What is missing from those paragraphs? In the first paragraph, Starr plays it semi-dumb, in a way career liberals often do when discussing the public hatred of Clinton. “Throughout her career,” Starr says, Clinton “has stirred an irrational hatred that is not primarily of her own making.” OK then, we’ll bite: Of whose making is this problem? As is so typical of his cohort, Starr forgets to tell us. He says that “much of the public” sees Clinton in certain ways, but fails to mention an obvious fact—much of the mainstream press corps has fed those perceptions, and continues to do so today. Omigod! In the very week of Matthews’ apology, his name is AWOL here. (But then, go take a look at Tapped. We can’t find a single boy or girl who has mentioned it there either. Kiss kiss kiss kiss kiss kiss kiss! Oh please sir, might we play some Hardball?)

But Starr’s second paragraph is even more striking—again, for what is AWOL. Who has been spraying “sexist acid” at Clinton? After citing “a boor”—in fact, a radio talker—who yelled at Clinton in New Hampshire, Starr then offers this guarded talk about the nation’s newspapers: “Much of the acid sprayed at her comes from other women, some of them on the op-ed pages of national newspapers.” How odd! Starr mentions the surprising fact that sexist acid is being sprayed at Clinton by “other women”—women who can be found “on the op-ed pages of national newspapers.” But wouldn’t you know it? He forgets to say who those women are! He forgets to name their newspapers!

In a nut-shell, there you see the way career liberals have fought your fights. That’s how they acted during “Whitewater.” And that’s exactly how they acted when their betters went after Vile Gore.

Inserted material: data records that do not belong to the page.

(** Lines 93-103: group the table files by the duration in their name.
    The loop touches nothing but its dictionary. *)
Fixpoint group_by_train_dur (csv_paths : list path)
    (train_dur_csv_paths : DefaultDict.t) : result DefaultDict.t :=
  match csv_paths with
  | [] => Ok train_dur_csv_paths
  | train_subset_path :: rest =>
      match parse_train_dur train_subset_path with
      | Err e => Err e
      | Ok train_dur =>
          group_by_train_dur rest
            (DefaultDict.append train_dur train_subset_path train_dur_csv_paths)
      end
  end.

(** Lines 105-121: the durations found and the number of files of each. *)
Definition check_shape (train_dur_csv_paths : DefaultDict.t)
    (train_set_durs : list Z) (num_replicates : Z) : result unit :=
  let found_train_set_durs := Py.sorted_ints (DefaultDict.keys train_dur_csv_paths) in
  if negb (bool_decide (found_train_set_durs = Py.sorted_ints train_set_durs))
  then Err (ValueError_durations_mismatch (Py.sorted_ints train_set_durs)
              found_train_set_durs)
  else if negb (forallb (fun csv_paths => Py.len csv_paths =? num_replicates)
                  (DefaultDict.values train_dur_csv_paths))
  then Err ValueError_replicates_mismatch
  else Ok tt.

(** Lines 139-167: fill the directory of one replicate. *)
Definition import_into (results_path_this_replicate : path) (train_dur : Z)
    (timebin_dur : timebin_dur_t) (window_size : Z) (spect_key timebins_key : string)
    (labelmap : labelmap_t)
    (csv_path : path) (new_csv_paths : list path) : M (list path) :=
  copied <~ shutil_copy csv_path
              (Fs.joinpath results_path_this_replicate (Fs.name csv_path)) ;;
  let new_csv_paths := (new_csv_paths ++ [copied])%list in
  subset_df <~ pd_read_csv csv_path ;;
  vecs <~ call_spect_vectors subset_df window_size spect_key timebins_key
            train_dur timebin_dur labelmap ;;
  save_vectors results_path_this_replicate vecs ;;;
  for_ vec_names
    (fun vec_name _ =>
       let src_vec_path := Fs.joinpath (Fs.parent csv_path) (vec_name +:+ ".npy") in
       shutil_copy src_vec_path
         (Fs.joinpath results_path_this_replicate (Fs.name src_vec_path)) ;;;
       ret tt)
    tt ;;;
  ret new_csv_paths.

(** Lines 136-167: one replicate of one duration. *)
Definition import_replicate (results_path_this_train_dur : path) (train_dur : Z)
    (timebin_dur : timebin_dur_t) (window_size : Z) (spect_key timebins_key : string)
    (labelmap : labelmap_t)
    (item : Z * path) (new_csv_paths : list path) : M (list path) :=
  let '(replicate_num, csv_path) := item in
  let results_path_this_replicate :=
    replicate_dir results_path_this_train_dur replicate_num in
  mkdir results_path_this_replicate ;;;
  import_into results_path_this_replicate train_dur timebin_dur window_size
    spect_key timebins_key labelmap csv_path new_csv_paths.

(** Lines 131-169: copy every subset into the new results directory. *)
Definition copy_subsets (results_path : path)
    (timebin_dur : timebin_dur_t) (window_size : Z) (spect_key timebins_key : string)
    (labelmap : labelmap_t) (train_dur_csv_paths : DefaultDict.t) : M DefaultDict.t :=
  for_ (DefaultDict.keys train_dur_csv_paths)
    (fun train_dur train_dur_csv_paths =>
       let results_path_this_train_dur := train_dur_dir results_path train_dur in
       mkdir results_path_this_train_dur ;;;
       let '(csv_paths, train_dur_csv_paths) :=
         DefaultDict.getitem train_dur train_dur_csv_paths in
       new_csv_paths <~
         for_ (zip (Py.range 1 (Py.len csv_paths + 1)) csv_paths)
           (import_replicate results_path_this_train_dur train_dur timebin_dur
              window_size spect_key timebins_key labelmap)
           [] ;;
       ret (DefaultDict.setitem train_dur new_csv_paths train_dur_csv_paths))
    train_dur_csv_paths.

(** [from_dir] once [previous_run_path.glob(CSV_GLOB)] has produced
    [listing] (line 91 onwards). *)
Definition from_dir_listed (listing : list path)
    (train_set_durs : list Z) (timebin_dur : timebin_dur_t) (num_replicates : Z)
    (results_path : path) (window_size : Z) (spect_key timebins_key : string)
    (labelmap : labelmap_t) : M DefaultDict.t :=
  let csv_paths := Py.sorted_paths listing in
  train_dur_csv_paths <~ of_result (group_by_train_dur csv_paths DefaultDict.empty) ;;
  of_result (check_shape train_dur_csv_paths train_set_durs num_replicates) ;;;
  log_or_print ;;;
  copy_subsets results_path timebin_dur window_size spect_key timebins_key labelmap
    train_dur_csv_paths.

Definition from_dir (previous_run_path : path)
    (train_set_durs : list Z) (timebin_dur : timebin_dur_t) (num_replicates : Z)
    (results_path : path) (window_size : Z) (spect_key timebins_key : string)
    (labelmap : labelmap_t) : M DefaultDict.t :=
  fun w =>
    from_dir_listed (Fs.glob previous_run_path CSV_GLOB (w_fs w))
      train_set_durs timebin_dur num_replicates results_path window_size
      spect_key timebins_key labelmap w.

(** *** [from_df] *)

(** [f'{csv_path.stem}_train_dur_{train_dur}s_replicate_{replicate_num}.csv'] *)
Definition subset_csv_name (csv_path : path) (train_dur replicate_num : Z) : string :=
  Fs.stem csv_path +:+ "_train_dur_" +:+ pretty train_dur +:+ "s_replicate_"
    +:+ pretty replicate_num +:+ ".csv".

(** Lines 248-278: fill the directory of one replicate. *)
Definition build_into (dataset_df : df) (csv_path : path)
    (results_path_this_replicate : path) (train_dur : Z)
    (timebin_dur : timebin_dur_t) (labelset : labelset_t) (window_size : Z)
    (spect_key timebins_key : string) (labelmap : labelmap_t)
    (replicate_num : Z) (train_dur_csv_paths : DefaultDict.t) : M DefaultDict.t :=
  let train_df := select_split "train" dataset_df in
  subset_df <~ call_split train_df train_dur labelset ;;
  let subset_df := select_split "train" subset_df in
  vecs <~ call_spect_vectors subset_df window_size spect_key timebins_key
            train_dur timebin_dur labelmap ;;
  save_vectors results_path_this_replicate vecs ;;;
  let subset_df :=
    concat [subset_df; select_split "val" dataset_df; select_split "test" dataset_df] in
  let subset_csv_path :=
    Fs.joinpath results_path_this_replicate
      (subset_csv_name csv_path train_dur replicate_num) in
  to_csv subset_df subset_csv_path ;;;
  ret (DefaultDict.append train_dur subset_csv_path train_dur_csv_paths).

(** Lines 245-278: one replicate of one duration. *)
Definition build_replicate (dataset_df : df) (csv_path : path)
    (results_path_this_train_dur : path) (train_dur : Z)
    (timebin_dur : timebin_dur_t) (labelset : labelset_t) (window_size : Z)
    (spect_key timebins_key : string) (labelmap : labelmap_t)
    (replicate_num : Z) (train_dur_csv_paths : DefaultDict.t) : M DefaultDict.t :=
  let results_path_this_replicate :=
    replicate_dir results_path_this_train_dur replicate_num in
  mkdir results_path_this_replicate ;;;
  build_into dataset_df csv_path results_path_this_replicate train_dur timebin_dur
    labelset window_size spect_key timebins_key labelmap replicate_num
    train_dur_csv_paths.
(** ** The state machine *)

Lemma same_position_legal_move (h h' : heap) (g : ptr) (player : Color) (move : Move) :
  same_position h h' -> legal_move h g player move -> legal_move h' g player move.
Proof.
  intros H ((Hf & Ht & Hv) & Hs). unfold legal_move, pseudo_legal.
  rewrite <- (same_position_Board h h' g H).
  rewrite <- (same_position_IsValidMove h h' _ _ _ H).
  repeat split; try assumption.
  rewrite <- Hs. symmetry.
  apply same_position_isInCheck, same_position_MovePiece, H.
Qed.

Lemma same_position_has_legal_move (h h' : heap) (g : ptr) (player : Color) :
  same_position h h' -> (has_legal_move h g player <-> has_legal_move h' g player).
Proof.
  intros H. split; intros [move Hm]; exists move.
  - apply (same_position_legal_move h h'); assumption.
  - apply (same_position_legal_move h' h); [apply same_position_sym|]; assumption.
Qed.

Lemma game_at_store_game (h : heap) (g : ptr) (x : Game) :
  (g < length (games h))%nat -> game_at (store_game h g x) g = x.
Proof.
  intros Hlt. unfold game_at, store_game. simpl.
  rewrite list_lookup_insert_eq by exact Hlt. reflexivity.
Qed.

Lemma same_position_store_game (h : heap) (g : ptr) (x : Game) :
  Board x = Board (game_at h g) -> same_position h (store_game h g x).
Proof.
  intros Hb. repeat split. simpl. rewrite list_fmap_insert.
  symmetry. apply list_insert_id'. intros Hlt. rewrite list_lookup_fmap.
  rewrite length_fmap in Hlt. unfold game_at in Hb.
  destruct (lookup_lt_is_Some_2 (games h) g Hlt) as [y Hy].
  rewrite Hy in *. simpl in *. congruence.
Qed.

Let’s be clear: This may represent an editorial decision by the Washington Post, not by Starr. It may be that the Post told Starr that he mustn’t name those names—not even the names of the newspapers. But then too, this may have been Starr’s choice—and this dainty language shows us how career liberals have constantly dealt with the mainstream press corps’ wars against the Clintons and Gore. Career liberal writers have persistently taken a pass on this matter, all through the last sixteen years. Starr’s refusal to name any names is a movie we’ve all seen before.

So typical! Rachel Maddow got her prize—and Starr’s accusation got whitewashed away. This has gone on for a very long time. If we might return to Starr’s crucial theme, this is how Democrats lose the White House. This is the way our “leaders” play—and it’s how they become cable “analysts.”